The production and degradation of 2,4-D lead to the creation of many compounds, including chlorophenols or dioxins, that cause severe toxicity. The probable mechanisms include mitochondrial injury, dose-dependent cell membrane damage, uncoupling of oxidative phosphorylation, disruption of acetyl coenzyme, and DNA damage/apoptosis by the free radical reaction [1,3]. 2,4-D causes cell apoptosis due to the change in membrane potential in mitochondria and initiates caspase-dependent reactions. It also affects mitochondrial electron transport system and causes reactive oxygen species (ROS) generation. This oxidative stress may affect the cells due to an imbalance between the production of potentially toxic ROS and physiological scavenging molecules.

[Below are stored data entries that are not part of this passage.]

(* ===== verification/PacketIoCorrect.v ===== *)
(** Packet I/O: no descriptor is leaked or closed twice, a packet of the controller is written whole to the socket of
    its port, and a packet of the switch reaches the primary connections under the names of the controller. *)
From S2P Require Import Prelude Bitset ByteString Abseil NetAddr NetAddrText IrUtils EntityKeys IrData IrTranslation IrMessages PortTranslation SonicWrite Pipeline PacketIo PipelineCorrect.
From S2P Require SdnController.

(** * What is relied on of the kernel *)

(** The descriptors that are open, those that were passed to [close] one after the other, the bytes that each successful
    write took, and how often writes to come may be interrupted or take nothing. *)
Class SystemCallLaws (W : Type) `{SystemCalls W} := {
  open_fds : W → gset Z;
  closes : W → list Z;
  frames : W → list (Z * str);
  patience : W → nat;
  socket_law w r w' : sys_socket w = (r, w') → frames w' = frames w ∧ closes w' = closes w ∧
    ((r = -1 ∧ open_fds w' = open_fds w) ∨ (0 ≤ r ∧ (r ∉ open_fds w) ∧ open_fds w' = {[ r ]} ∪ open_fds w));
  filter_law fd w r w' : sys_set_filter fd w = (r, w') → open_fds w' = open_fds w ∧ frames w' = frames w ∧ closes w' = closes w;
  index_law name w r w' : sys_if_nametoindex name w = (r, w') → open_fds w' = open_fds w ∧ frames w' = frames w ∧ closes w' = closes w;
  bind_law fd i w r w' : sys_bind fd i w = (r, w') → open_fds w' = open_fds w ∧ frames w' = frames w ∧ closes w' = closes w;
  close_law fd w : open_fds (sys_close fd w) = open_fds w ∖ {[ fd ]} ∧ frames (sys_close fd w) = frames w ∧ closes (sys_close fd w) = closes w ++ [fd];
  ioctl_law fd name w r w' : sys_ioctl_flags fd name w = (r, w') →
    open_fds w' = open_fds w ∧ frames w' = frames w ∧ closes w' = closes w ∧ (patience w' ≤ patience w)%nat;
  getsockopt_law fd w r w' : sys_getsockopt fd w = (r, w') →
    open_fds w' = open_fds w ∧ frames w' = frames w ∧ closes w' = closes w ∧ (patience w' ≤ patience w)%nat;
  write_law fd bytes w res interrupted w' : sys_write fd bytes w = ((res, interrupted), w') →
    open_fds w' = open_fds w ∧ closes w' = closes w ∧
    (res < 0 → frames w' = frames w ∧ (interrupted = true → (patience w' < patience w)%nat)) ∧
    (0 ≤ res → res ≤ zlen bytes ∧ frames w' = frames w ++ [(fd, take (Z.to_nat res) bytes)] ∧
       (patience w' ≤ patience w)%nat ∧ (res = 0 → bytes ≠ [] → (patience w' < patience w)%nat));
}.

Section packet_io.
Context {W : Type} `{SystemCallLaws W}.
Context (rounds : nat).
Implicit Types (w : W) (s : PacketIo (W:=W)).

(** * Writing *)

Lemma sys_eq {A} (call : W → A * W) w : sys call w = (Ok (fst (call w)), snd (call w)).
Proof. unfold sys. by destruct (call w). Qed.

Lemma take_drop_chunks (l : str) n chunks : concat chunks = drop n l → concat (take n l :: chunks) = l.
Proof. intros Hc. cbn. by rewrite Hc, take_drop. Qed.

Lemma write_loop_spec fuel fd ptr w r w' : (patience w + List.length ptr < fuel)%nat →
  write_loop fuel fd (zlen ptr) ptr w = (r, w') →
  open_fds w' = open_fds w ∧ closes w' = closes w ∧ ∃ chunks, frames w' = frames w ++ map (pair fd) chunks ∧
    (r = Ok tt ∧ concat chunks = ptr ∨ r = Err kInternal ∧ (concat chunks `prefix_of` ptr)).
Proof.
  revert ptr w. induction fuel as [|fuel IH]; intros ptr w Hfuel; [lia|]. cbn [write_loop]. unfold mbind at 1, St_bind at 1.
  rewrite sys_eq. assert (take (Z.to_nat (zlen ptr)) ptr = ptr) as -> by (unfold zlen; by rewrite Nat2Z.id, firstn_all).
  destruct (sys_write fd ptr w) as [[res interrupted] w1] eqn:Hw. cbn [fst snd].
  destruct (write_law _ _ _ _ _ _ Hw) as (Ho & Hcl & Hneg & Hpos). rewrite <-Ho, <-Hcl.
  destruct (Z.ltb_spec res 0) as [Hres|Hres].
  - destruct (Hneg Hres) as [Hf Hp]. destruct interrupted.
    + destruct (Z.ltb_spec 0 (zlen ptr)) as [Hl|Hl].
      * intros Hrest. apply IH in Hrest as (Ho' & Hcl' & chunks & Hc & Hr); [|specialize (Hp eq_refl); lia]. rewrite Ho', Hcl', Hc, Hf. by split_and!; [..|exists chunks].
      * intros [= <- <-]. split; [done|]. split; [done|]. exists []. rewrite Hf, app_nil_r. split; [done|]. left. split; [done|].
        destruct ptr as [|c ptr]; [done|]. unfold zlen in Hl. rewrite length_cons in Hl. lia.
    + intros [= <- <-]. split; [done|]. split; [done|]. exists []. rewrite Hf, app_nil_r. split; [done|]. right. split; [done|]. apply prefix_nil.
  - destruct (Hpos Hres) as (Hle & Hf & Hp & Hzero).
    assert (zlen ptr - res = zlen (drop (Z.to_nat res) ptr)) as Hlen by (unfold zlen in *; rewrite length_drop; lia). rewrite Hlen.
    destruct (Z.ltb_spec 0 (zlen (drop (Z.to_nat res) ptr))) as [Hl|Hl].
    + intros Hrest. apply IH in Hrest as (Ho' & Hcl' & chunks & Hc & Hr).
      * rewrite Ho', Hcl', Hc, Hf, <-app_assoc. split; [done|]. split; [done|]. exists (take (Z.to_nat res) ptr :: chunks). split; [done|].
        destruct Hr as [[-> Hr]|[-> Hr]]; [left|right]; (split; [done|]); [by apply take_drop_chunks|].
        cbn. rewrite <-(take_drop (Z.to_nat res) ptr) at 2. by apply prefix_app.
      * rewrite length_drop. unfold zlen in *. rewrite length_drop in Hl.
        destruct (Z.eq_dec res 0) as [->|]; [|lia]. specialize (Hzero eq_refl). cbn in *.
        assert (ptr ≠ []) as Hne by (intros ->; cbn in Hl; lia). specialize (Hzero Hne). lia.
    + intros [= <- <-]. split; [done|]. split; [done|]. exists [take (Z.to_nat res) ptr]. split; [done|]. left. split; [done|]. cbn.
      rewrite app_nil_r. apply take_ge. unfold zlen in *. rewrite length_drop in Hl. lia.
Qed.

Oxidative stress causes lipid peroxidation, cytochrome c release from mitochondria, caspase-3 activation in affected cells, cytotoxic effect, and apoptosis. Moreover, increased lipid peroxidation can affect the activities of protective enzymatic antioxidants [3].

2,4-D is readily absorbed in the gastrointestinal and respiratory tract; however, dermal absorption is relatively low. 2,4-D is rapidly eliminated unchanged in the urine. The toxicokinetics of 2,4-D is dependent mainly on renal clearance. The differential capacity for excreting 2,4-D plays a vital role in the susceptibility to 2,4-D-induced effects.

Toxicity of 2,4-D

2,4-D toxicity can affect a wide range of organs ranging from the liver, kidneys, muscle, heart, lungs, gastrointestinal tract, nervous system (central, peripheral), endocrine system, and reproductive system [4]. Among them, gastrointestinal tract manifestation, skeletal muscle damage leading to rhabdomyolysis, and central nervous system depression leading to coma are the classical findings in 2,4-D toxicity (Table 1). On chronic exposure, 2,4-D can negatively affect the endocrine system (specifically the thyroid and gonads) and immune system.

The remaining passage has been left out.